## PROMPT
Filter these entries down to the lines that hold the word "snapshots", and show each of them.

## RECORDS FOR THE TASK
━━━━━━━━

(* ===== verification/SchedulerSnapshot.v ===== *)
(** The JSON snapshots of the lease scheduler, the reporting half of
    [src/runtime/ai_resource_scheduler.rs]: [cluster_snapshot],
    [resource_domain_snapshot], [workload_snapshot] and
    [AiResourceScheduler::snapshot], as values of the JSON interface. [now] is
    the clock reading behind [lease_age_ms]. *)
From S2P Require Import Prelude RustString Json Scheduler.
Local Open Scope Z_scope.

Section snapshots.
Context `{SerdeJson}.

Definition json_opt {A} (f : A -> Value) (o : option A) : Value :=
  match o with Some a => f a | None => json_null end.

Definition all_workloads : list AiWorkload := [Yolo; Llm; CatRecordingVerifier; Vlm].

(** The [.filter(..).count()] of [waiting_by_workload]. *)
Definition waiting_count (st : SchedulerState) (r : AiResource) (w : AiWorkload) : nat :=
  count_if (fun v => bool_decide (waiter_workload v = w)
                     && negb (Z.land (waiter_mask v) (resource_mask_bit r) =? 0)) (waiters st).

Definition waiting_by_workload (st : SchedulerState) (r : AiResource) : Value :=
  json_obj ((fun w => (workload_as_str w, json_num (Z.of_nat (waiting_count st r w))))
            <$> all_workloads).

Definition holder_snapshot (now : Z) (h : LeaseHolder) : Value :=
  json_obj [("workload", json_str (workload_as_str (holder_workload h)));
            ("lease_age_ms", json_num (duration_millis (elapsed (holder_acquired_at h) now)))].

(** The entries that the two resource snapshots end with. *)
Definition resource_counters (m : ResourceMetrics) : list (string * Value) :=
  [("acquired_total", json_num (r_acquired_total m));
   ("released_total", json_num (r_released_total m));
   ("lease_quarantined_total", json_num (r_lease_quarantined_total m));
   ("queued_total", json_num (r_queued_total m));
   ("queue_full_total", json_num (r_queue_full_total m));
   ("timed_out_total", json_num (r_timed_out_total m));
   ("total_wait_ms", json_num (r_total_wait_ms m));
   ("max_wait_ms", json_num (r_max_wait_ms m))].

(** ... and the ones they share before them. *)
Definition resource_status (st : SchedulerState) (r : AiResource) (now : Z)
  : list (string * Value) :=
  [("busy", json_bool (match holder (res st r) with Some _ => true | None => false end));
   ("holder", json_opt (holder_snapshot now) (holder (res st r)));
   ("quarantined", json_bool (match quarantine_reason (res st r) with Some _ => true | None => false end));
   ("quarantine_reason", json_opt (fun q => json_str (reason_as_str q)) (quarantine_reason (res st r)));
   ("queue_depth", json_num (Z.of_nat (queued_count_for_resource (waiters st) r)));
   ("waiting_by_workload", waiting_by_workload st r)].

Definition cluster_snapshot (st : SchedulerState) (c : AiCluster) (now : Z) : Value :=
  let r := from_cluster c in
  json_obj ([("cluster_id", json_str (cluster_as_str c));
             ("core_ids", json_arr (json_num <$> core_ids c))]
            ++ resource_status st r now ++ resource_counters (metrics (res st r))).

Definition resource_domain_snapshot (st : SchedulerState) (r : AiResource) (now : Z) : Value :=
  json_obj ([("resource_id", json_str (resource_as_str r))]
            ++ resource_status st r now ++ resource_counters (metrics (res st r))).

Definition is_busy (st : SchedulerState) (r : AiResource) : bool :=
  match holder (res st r) with Some _ => true | None => false end.

Definition workload_snapshot (cfg : SchedulerConfig) (st : SchedulerState) (w : AiWorkload)
  : Value :=
  let m := wl st w in
  let r := from_cluster (cluster w) in
  json_obj
    [("workload", json_str (workload_as_str w));
     ("cluster_id", json_str (cluster_as_str (cluster w)));
     ("core_ids", json_arr (json_num <$> core_ids (cluster w)));
     ("busy", json_bool (is_busy st r));
     ("holder_workload",
        json_opt (fun h => json_str (workload_as_str (holder_workload h))) (holder (res st r)));
     ("queue_depth", json_num (Z.of_nat (queued_count_for_resource (waiters st) r)));
     ("required_resource_ids",
        json_arr ((fun r => json_str (resource_as_str r)) <$> required_resources w));
     ("blocked_resource_ids",
        json_arr ((fun r => json_str (resource_as_str r))
                  <$> List.filter (is_busy st) (required_resources w)));
     ("atomic_resource_lease", json_bool (1 <? Z.of_nat (length (required_resources w))));
     ("mode", json_str "bounded_priority_fifo_lease");
     ("queue_capacity", json_num (queue_capacity cfg));
     ("wait_timeout_ms", json_num (duration_millis (wait_timeout cfg)));
     ("started_total", json_num (w_acquired_total m));
     ("completed_total", json_num (w_released_total m));
     ("busy_total", json_num (wrap64 (wrap64 (w_queued_total m + w_queue_full_total m)
                                      + w_quarantine_rejected_total m)));
     ("failed_total", json_num (wrap64 (wrap64 (w_queue_full_total m + w_timed_out_total m)
                                        + w_quarantine_rejected_total m)));
     ("requested_total", json_num (w_requested_total m));
     ("cross_cluster_parallel_acquired_total",
        json_num (w_cross_cluster_parallel_acquired_total m));
     ("quarantine_rejected_total", json_num (w_quarantine_rejected_total m));
     ("queued_total", json_num (w_queued_total m));
     ("queue_full_total", json_num (w_queue_full_total m));
     ("timed_out_total", json_num (w_timed_out_total m));
     ("total_wait_ms", json_num (w_total_wait_ms m));
     ("max_wait_ms", json_num (w_max_wait_ms m));
     ("cpu_fallback_enabled", json_bool false);
     ("metadata_only", json_bool true);
     ("secret_scan", json_str "clean")].

Definition snapshot (cfg : SchedulerConfig) (st : SchedulerState) (now : Z) : Value :=
  json_obj
    [("kind", json_str "k3_ai_resource_scheduler_v2");
     ("mode", json_str "bounded_priority_fifo_lease");
     ("atomic_multi_resource_leases", json_bool true);
     ("queue_capacity_per_cluster", json_num (queue_capacity cfg));
     ("queue_capacity_per_resource", json_num (queue_capacity cfg));
     ("wait_timeout_ms", json_num (duration_millis (wait_timeout cfg)));
     ("cpu_fallback_enabled", json_bool false);
     ("clusters", json_arr [cluster_snapshot st A100Cluster0 now; cluster_snapshot st A100Cluster1 now]);
     ("resource_domains", json_obj
        [("spacemit_onnx_runtime_cluster_0",
            resource_domain_snapshot st SpacemitOnnxRuntimeCluster0 now);
         ("spacemit_onnx_runtime_cluster_1",
            resource_domain_snapshot st SpacemitOnnxRuntimeCluster1 now)]);
     ("workloads", json_obj
        [("yolo", workload_snapshot cfg st Yolo);
         ("llm", workload_snapshot cfg st Llm);
         ("cat_recording_verifier", workload_snapshot cfg st CatRecordingVerifier);
         ("vlm", workload_snapshot cfg st Vlm)]);
     ("metadata_only", json_bool true);
     ("secret_scan", json_str "clean")].

(** * Reading a snapshot *)

(** The number a snapshot reports under a key, and under a key of an object. *)
Definition get_u64 (v : Value) (k : string) : option Z := value_get v k ≫= as_u64.

Definition sum_Z (l : list Z) : Z := foldr Z.add 0 l.

End snapshots.

(** * The queue depth is the sum of its parts *)

Lemma waiting_count_sum st r :
  queued_count_for_resource (waiters st) r
  = (waiting_count st r Yolo + waiting_count st r Llm + waiting_count st r CatRecordingVerifier
     + waiting_count st r Vlm)%nat.
Proof.
  unfold waiting_count, queued_count_for_resource. induction (waiters st) as [|v ws IH]; [done|].
  rewrite !count_if_cons, IH. destruct (negb _); rewrite ?andb_true_r, ?andb_false_r; [|lia].
  repeat case_bool_decide; destruct (waiter_workload v); simplify_eq; lia.
Qed.

#[local] Arguments waiting_count : simpl never.

(** The snapshots do not contradict the queue: for every resource and any
    JSON library, [queue_depth] is the number of waiters that need the resource,
    and the four numbers of [waiting_by_workload] add up to it. *)
Theorem snapshot_queue_depth `{SerdeJson} `{!SerdeJsonLaws} st c now :
  Z.of_nat (length (waiters st)) <= u64_max ->
  exists w ns,
    get_u64 (cluster_snapshot st c now) "queue_depth" = Some (sum_Z ns)
    /\ sum_Z ns = Z.of_nat (queued_count_for_resource (waiters st) (from_cluster c))
    /\ value_get (cluster_snapshot st c now) "waiting_by_workload" = Some w
    /\ mapM (get_u64 w) (workload_as_str <$> all_workloads) = Some ns.
Proof.
  intros Hlen. exists (waiting_by_workload st (from_cluster c)).
  pose proof (waiting_count_sum st (from_cluster c)) as Hsum.
  assert (queued_count_for_resource (waiters st) (from_cluster c) <= length (waiters st))%nat as Hle
    by apply count_if_le.
  set (k w := Z.of_nat (waiting_count st (from_cluster c) w)).
  exists [k Yolo; k Llm; k CatRecordingVerifier; k Vlm].
  unfold get_u64, cluster_snapshot, waiting_by_workload. rewrite !get_obj. cbn. rewrite !get_obj. cbn.
  rewrite !as_u64_num by (unfold u64_range; subst k; cbn; lia). cbn. subst k. cbn.
  split_and!; [f_equal; lia|lia|done..].
Qed.

(** Two waiters of cluster one, one of each kind. *)
Lemma snapshot_queue_depth_witness :
  let st := set_waiters
    [{| ticket := 1; waiter_workload := Vlm; waiter_priority := 10; waiter_mask := 2; enqueued_at := 0 |};
     {| ticket := 2; waiter_workload := Llm; waiter_priority := 0; waiter_mask := 2; enqueued_at := 0 |}]
    scheduler_state_default in
  exists w ns,
    @get_u64 jv_json (@cluster_snapshot jv_json st A100Cluster1 5) "queue_depth" = Some (sum_Z ns)
    /\ sum_Z ns = 2
    /\ @value_get jv_json (@cluster_snapshot jv_json st A100Cluster1 5) "waiting_by_workload" = Some w
    /\ mapM (@get_u64 jv_json w) (workload_as_str <$> all_workloads) = Some ns.
Proof.
  intros st.
  apply (@snapshot_queue_depth jv_json jv_json_laws st A100Cluster1 5).
  vm_compute. discriminate.
Defined.
(* ===== verification/Contracts.v ===== *)
(** The data the orchestrator's parts exchange, [src/orchestrator/contracts.rs]:
    actions, plans, execution results and their summaries. Fields that hold
    [serde_json::Value] are over the JSON interface. *)
From S2P Require Import Prelude RustString Json.

Inductive RiskLevel := Low | Medium | High | Critical.
Inductive StepStatus := Pending | Approved | Executing | Success | Failed | Skipped | Blocked.
Inductive Route := MiddlewareApi | Midcli | Browser | Mcp.

Global Instance RiskLevel_eq_dec : EqDecision RiskLevel.
Proof. solve_decision. Defined.
Global Instance StepStatus_eq_dec : EqDecision StepStatus.
Proof. solve_decision. Defined.
Global Instance Route_eq_dec : EqDecision Route.
Proof. solve_decision. Defined.

(** [#[derive(Debug)]] *)
Definition risk_debug (r : RiskLevel) : string :=
  match r with Low => "Low" | Medium => "Medium" | High => "High" | Critical => "Critical" end.

Definition status_debug (s : StepStatus) : string :=
  match s with
  | Pending => "Pending" | Approved => "Approved" | Executing => "Executing"
  | Success => "Success" | Failed => "Failed" | Skipped => "Skipped" | Blocked => "Blocked"
  end.

Definition route_as_str (r : Route) : string :=
  match r with
  | MiddlewareApi => "middleware_api"
  | Midcli => "midcli"
  | Browser => "browser"
  | Mcp => "mcp"
  end.

Definition ROUTE_PRIORITY : list Route := [MiddlewareApi; Midcli; Browser; Mcp].

Section contracts.
Context `{SerdeJson}.

Record Action := {
  domain : string;
  operation : string;
  resource : Value;
  args : Value;
  risk_level : RiskLevel;
  requires_approval : bool;
  dry_run : bool
}.

Record ExecutionResult := {
  er_task_id : string;
  er_step_id : string;
  executor_used : string;
  fallback_used : bool;
  status : StepStatus;
  duration_ms : Z;
  error_code : option string;
  error_message : option string;
  audit_ref : string;
  result_payload : Value
}.

Record TaskPlan := {
  plan_task_id : string;
  goal : string;
  steps : list Action
}.

Record TaskResult := {
  tr_task_id : string;
  results : list ExecutionResult
}.

Definition set_requires_approval (b : bool) (a : Action) : Action :=
  {| domain := domain a; operation := operation a; resource := resource a; args := args a;
     risk_level := risk_level a; requires_approval := b; dry_run := dry_run a |}.

Definition set_risk_level (r : RiskLevel) (a : Action) : Action :=
  {| domain := domain a; operation := operation a; resource := resource a; args := args a;
     risk_level := r; requires_approval := requires_approval a; dry_run := dry_run a |}.

Definition is_high (r : RiskLevel) : bool :=
  match r with High | Critical => true | _ => false end.

(** [Action::normalize] *)
Definition normalize (a : Action) : Action :=
  if is_high (risk_level a) then set_requires_approval true a else a.

(** [ExecutionResult::ok] *)
Definition result_ok (r : ExecutionResult) : bool := bool_decide (status r = Success).

(** [TaskPlan::from_json_str], after the parser: [parsed] is what
    [serde_json::from_str] gives. *)
Definition from_json_str (parsed : result string TaskPlan) : result string TaskPlan :=
  match parsed with
  | Err e => Err e
  | Ok p => Ok {| plan_task_id := plan_task_id p; goal := goal p;
                  steps := normalize <$> steps p |}
  end.

(** [TaskPlan::add] *)
Definition plan_add (p : TaskPlan) (a : Action) : TaskPlan :=
  {| plan_task_id := plan_task_id p; goal := goal p; steps := steps p ++ [normalize a] |}.

Definition task_result_new (task_id : string) : TaskResult :=
  {| tr_task_id := task_id; results := [] |}.

Definition push_result (t : TaskResult) (r : ExecutionResult) : TaskResult :=
  {| tr_task_id := tr_task_id t; results := results t ++ [r] |}.

(** [TaskResult::ok] *)
Definition task_result_ok (t : TaskResult) : bool := list_all result_ok (results t).

Definition count_status (s : StepStatus) (t : TaskResult) : nat :=
  count_if (fun r => bool_decide (status r = s)) (results t).

(** [TaskResult::summary] *)
Definition summary (t : TaskResult) : Value :=
  json_obj
    [("task_id", json_str (tr_task_id t));
     ("total_steps", json_num (Z.of_nat (length (results t))));
     ("succeeded", json_num (Z.of_nat (count_status Success t)));
     ("failed", json_num (Z.of_nat (count_status Failed t)));
     ("blocked", json_num (Z.of_nat (count_status Blocked t)));
     ("ok", json_bool (task_result_ok t))].

End contracts.
(** The part of [AdminConsoleState] authorisation reads, its [platform]. *)
Record Platform := {
  workspaces : list Workspace;
  users : list UserAccount;
  memberships : list Membership;
  identity_bindings : list IdentityBinding;
  permission_bindings : list PermissionBinding
}.

(** * Permission bindings *)

Definition normalize_token (s : string) : string :=
  replace_char " "%char "_"%char (replace_char "-"%char "_"%char (to_lowercase (trim s))).

Definition pattern_matches (pattern value : string) : bool :=
  let pattern := normalize_token pattern in
  if is_empty pattern || (pattern =? "*")%string then true else
  match strip_suffix_char "*"%char pattern with
  | Some prefix => starts_with prefix value
  | None => (pattern =? value)%string
  end.

(** The loop of [action_allowed] over the bindings that apply. *)
Fixpoint effects_allow (effects : list PermissionEffect) (allowed : bool) : bool :=
  match effects with
  | [] => allowed
  | Allow :: l => effects_allow l true
  | Deny :: _ => false
  end.

(** The filter of [action_allowed]. *)
Definition binding_applies (workspace_id role_kind resource action : string)
    (b : PermissionBinding) : bool :=
  (normalize_token (b_workspace_id b) =? workspace_id)%string
  && (normalize_token (b_role_kind b) =? role_kind)%string
  && pattern_matches (resource_pattern b) resource
  && pattern_matches (action_pattern b) action.

Definition action_allowed (bindings : list PermissionBinding)
    (workspace_id role_kind resource action : string) : bool :=
  effects_allow
    (effect <$> List.filter (binding_applies (normalize_token workspace_id)
       (normalize_token role_kind) (normalize_token resource) (normalize_token action)) bindings)
    false.

(** * Authorisation *)

Local Open Scope rust_scope.

Definition active_workspace (st : Platform) : result string Workspace :=
  match list_find (fun w => bool_decide (w_status w = WorkspaceActive)) (workspaces st) with
  | Some w => Ok w
  | None => ok_or "当前未配置可用 workspace。" (head (workspaces st))
  end.

Definition resolve_user_id (st : Platform) (w : Workspace) (hints : AccessIdentityHints)
    (allow_local_owner_fallback : bool) : result string string :=
  match hint (h_user_id hints) with
  | Some u => Ok u
  | None =>
      match hint (h_open_id hints) with
      | Some o =>
          ok_or ("未找到 open_id=" +:+ o +:+ " 对应的绑定身份。")
            (i_user_id <$> list_find (fun b => (external_user_id b =? o)%string)
                             (identity_bindings st))
      | None =>
          match hint (h_harboros_user_id hints) with
          | Some u => Ok u
          | None =>
              if allow_local_owner_fallback then Ok (owner_user_id w)
              else Err "当前请求缺少用户身份，无法校验访问权限。"
          end
      end
  end.

Definition display_name_for_user (us : list UserAccount) (uid : string) : string :=
  default uid (display_name <$> list_find (fun u => (user_id u =? uid)%string) us).

Definition no_permission (a : AccessAction) (role_key : string) : string :=
  "当前身份没有" +:+ label a +:+ "权限（role=" +:+ role_key +:+ "）。".

Definition is_membership (w : Workspace) (uid : string) (m : Membership) : bool :=
  (m_workspace_id m =? workspace_id w)%string && (m_user_id m =? uid)%string
  && bool_decide (m_status m = MembershipActive).

Definition role_allowed (st : Platform) (w : Workspace) (r : RoleKind) (a : AccessAction)
    (resource : string) : bool :=
  action_allowed (permission_bindings st) (workspace_id w) (role_kind_key r) resource
    (permission_key a).

Definition authorize_access (st : Platform) (hints : AccessIdentityHints) (a : AccessAction)
    (resource : string) (allow_local_owner_fallback : bool) : result string AccessPrincipal :=
  w <-? active_workspace st;
  uid <-? resolve_user_id st w hints allow_local_owner_fallback;
  m <-? ok_or ("当前身份尚未加入工作空间 " +:+ w_display_name w +:+ "。")
          (list_find (is_membership w uid) (memberships st));
  if negb (role_allowed st w (m_role_kind m) a resource) then
    Err (no_permission a (role_kind_key (m_role_kind m)))
  else Ok {| p_workspace_id := workspace_id w; p_user_id := m_user_id m;
             p_display_name := display_name_for_user (users st) (m_user_id m);
             p_role_kind := m_role_kind m |}.

Definition authorize_authenticated_principal (st : Platform) (p : AccessPrincipal)
    (a : AccessAction) (resource : string) : result string AccessPrincipal :=
  w <-? active_workspace st;
  if negb (p_workspace_id p =? workspace_id w)%string then
    Err ("当前身份不属于活动工作空间 " +:+ w_display_name w +:+ "。")
  else if negb (role_allowed st w (p_role_kind p) a resource) then
    Err (no_permission a (role_kind_key (p_role_kind p)))
  else Ok p.

(** * Specification *)

(** A binding speaks about a request: for the workspace and role, with patterns
    that cover the resource and the action. *)
Definition covers (ws role resource action : string) (b : PermissionBinding) : Prop :=
  normalize_token (b_workspace_id b) = normalize_token ws
  /\ normalize_token (b_role_kind b) = normalize_token role
  /\ pattern_matches (resource_pattern b) (normalize_token resource) = true
  /\ pattern_matches (action_pattern b) (normalize_token action) = true.

(** Deny overrides allow, and nothing is allowed by default. *)
Definition permitted (bs : list PermissionBinding) (ws role resource action : string) : Prop :=
  (exists b, b ∈ bs /\ covers ws role resource action b /\ effect b = Allow)
  /\ forall b, b ∈ bs -> covers ws role resource action b -> effect b <> Deny.

(** * Lemmas *)

Lemma effects_allow_true l b :
  effects_allow l b = true <-> (b = true \/ Allow ∈ l) /\ Deny ∉ l.
Proof.
  revert b. induction l as [|[] l IH]; intros b; cbn.
  - split; [intros ->; split; [auto|apply not_elem_of_nil]|].
    intros [[?|E] _]; [done|by apply not_elem_of_nil in E].
  - rewrite IH, elem_of_cons, not_elem_of_cons. naive_solver.
  - rewrite not_elem_of_cons. naive_solver.
Qed.

Lemma binding_applies_covers ws role r a b :
  binding_applies (normalize_token ws) (normalize_token role) (normalize_token r)
    (normalize_token a) b = true <-> covers ws role r a b.
Proof. unfold binding_applies, covers. rewrite !andb_true_iff, !String.eqb_eq. naive_solver. Qed.

Lemma permitted_spec bs ws role r a :
  action_allowed bs ws role r a = true <-> permitted bs ws role r a.
Proof.
  unfold action_allowed, permitted. rewrite effects_allow_true.
  setoid_rewrite list_elem_of_fmap. setoid_rewrite elem_of_list_filter.
  setoid_rewrite binding_applies_covers. split.
  - intros [[?|(b & E & Hb & Hc)] Hd]; [done|]. split; [by exists b|].
    intros b' Hb' Hc' E'. apply Hd. by exists b'.
  - intros [(b & Hb & Hc & E) Hd]. split; [right; by exists b|].
    intros (b' & E' & Hb' & Hc'). by apply (Hd b').
Qed.

Lemma active_workspace_in st w : active_workspace st = Ok w -> w ∈ workspaces st.
Proof.
  unfold active_workspace. destruct (list_find _ _) as [w'|] eqn:E.
  - intros [= <-]. by apply list_find_some in E as [? _].
  - destruct (workspaces st) as [|w' l]; [done|]. intros [= <-]. left.
Qed.

(** * Properties *)

(** Access decisions are deny-overrides and default-deny: an action is
    allowed exactly when some binding for the workspace and role that covers it
    allows it and none denies it; so the order of the bindings is irrelevant. *)
Theorem action_allowed_iff bs ws role r a :
  (action_allowed bs ws role r a = true <-> permitted bs ws role r a)
  /\ forall bs', bs ≡ₚ bs' -> action_allowed bs' ws role r a = action_allowed bs ws role r a.
Proof.
  split; [apply permitted_spec|]. intros bs' Hp.
  apply eq_true_iff_eq. rewrite !permitted_spec. unfold permitted. by setoid_rewrite Hp.
Qed.

(** C17. Authorisation is sound: a principal is returned only for an active
    membership of the selected workspace that belongs to the identity the hints
    resolve to, with that membership's role, and only when the bindings permit
    that role the action; with no usable hint and no fallback there is none. *)
Theorem authorize_access_sound st hints a resource fallback p :
  authorize_access st hints a resource fallback = Ok p ->
  exists w m, w ∈ workspaces st /\ m ∈ memberships st
  /\ resolve_user_id st w hints fallback = Ok (p_user_id p)
  /\ p_workspace_id p = workspace_id w /\ m_workspace_id m = workspace_id w
  /\ m_user_id m = p_user_id p /\ m_role_kind m = p_role_kind p /\ m_status m = MembershipActive
  /\ permitted (permission_bindings st) (workspace_id w) (role_kind_key (p_role_kind p)) resource
       (permission_key a)
  /\ (fallback = true \/ hints_is_empty hints = false).
Proof.
  unfold authorize_access. intros Ha. res_inv Ha.
  destruct (role_allowed _ _ _ _ _) eqn:Er; cbn in Ha; [|done]. injection Ha as <-. cbn.
  destruct (list_find _ _) as [m|] eqn:Em; [|done]. cbn in E1. injection E1 as <-.
  apply list_find_some in Em as [Hin Hm]. unfold is_membership in Hm. bool_facts. subst.
  exists a0, m. unfold role_allowed in Er. rewrite permitted_spec in Er.
  split_and!; try done; [by apply active_workspace_in|].
  unfold resolve_user_id in E0. unfold hints_is_empty.
  destruct (hint (h_user_id hints)); [by right|]. destruct (hint (h_open_id hints)); [by right|].
  destruct (hint (h_harboros_user_id hints)); [by right|]. destruct fallback; [by left|done].
Qed.

(** The two ways in agree: a principal that [authorize_access] returns
    passes [authorize_authenticated_principal] for an action and resource
    exactly when a fresh authorisation with the same hints does. *)
Theorem authorize_agree st hints a resource fallback p a' resource' :
  authorize_access st hints a resource fallback = Ok p ->
  authorize_authenticated_principal st p a' resource'
  = authorize_access st hints a' resource' fallback.
Proof.
  unfold authorize_access, authorize_authenticated_principal. intros Ha.
  destruct (active_workspace st) as [w|]; cbn in *; [|done].
  destruct (resolve_user_id st w hints fallback) as [uid|]; cbn in *; [|done].
  destruct (list_find _ _) as [m|]; cbn in *; [|done].
  destruct (role_allowed st w (m_role_kind m) a resource); cbn in Ha; [|done].
  injection Ha as <-. cbn. by rewrite String.eqb_refl.
Qed.

End access.

(** * At concrete values *)

Definition sample_platform : @Platform jv_json :=
  {| workspaces := [{| workspace_id := "home"; workspace_type := Home; w_display_name := "Home";
       timezone := "UTC"; locale := "en"; owner_user_id := "ada"; w_status := WorkspaceActive;
       settings := (JNull : @Value jv_json) |}];
     users := [];
     memberships := [{| membership_id := "m1"; m_workspace_id := "home"; m_user_id := "ada";
       m_role_kind := Owner; m_status := MembershipActive; granted_by_user_id := None;
       granted_at := None |}];
     identity_bindings := [];
     permission_bindings := [{| permission_binding_id := "b1"; b_workspace_id := "home";
       b_role_kind := "owner"; scope_kind := ScopeWorkspace; resource_pattern := "camera-*";
       action_pattern := "*"; effect := Allow; constraints := (JNull : @Value jv_json) |}] |}.

Definition sample_hints : AccessIdentityHints :=
  {| h_user_id := Some " ada "; h_open_id := None; h_harboros_user_id := None |}.

Definition sample_principal : AccessPrincipal :=
  {| p_workspace_id := "home"; p_user_id := "ada"; p_display_name := "ada";
     p_role_kind := Owner |}.

Lemma authorize_access_sound_witness : exists w m,
  w ∈ workspaces sample_platform /\ m ∈ memberships sample_platform
  /\ m_user_id m = "ada" /\ m_workspace_id m = workspace_id w.
Proof.
  destruct (@authorize_access_sound jv_json ascii_unicode_lower sample_platform sample_hints
    CameraView "Camera-7" false sample_principal) as (w & m & H1 & H2 & _ & _ & H3 & H4 & _).
  { vm_compute. reflexivity. }
  exists w, m. split; [exact H1|]. split; [exact H2|]. split; [exact H4|exact H3].
Defined.

Lemma authorize_agree_witness :
  @authorize_authenticated_principal jv_json ascii_unicode_lower sample_platform sample_principal
    AdminManage "door"
  = @authorize_access jv_json ascii_unicode_lower sample_platform sample_hints AdminManage "door"
      false.
Proof.
  apply (@authorize_agree jv_json ascii_unicode_lower sample_platform sample_hints CameraView
    "Camera-7" false sample_principal).
  vm_compute. reflexivity.
Defined.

━━━━━━━━

## RESPONSE BOX
(** The JSON snapshots of the lease scheduler, the reporting half of
Section snapshots.
(** The entries that the two resource snapshots end with. *)
End snapshots.
(** The snapshots do not contradict the queue: for every resource and any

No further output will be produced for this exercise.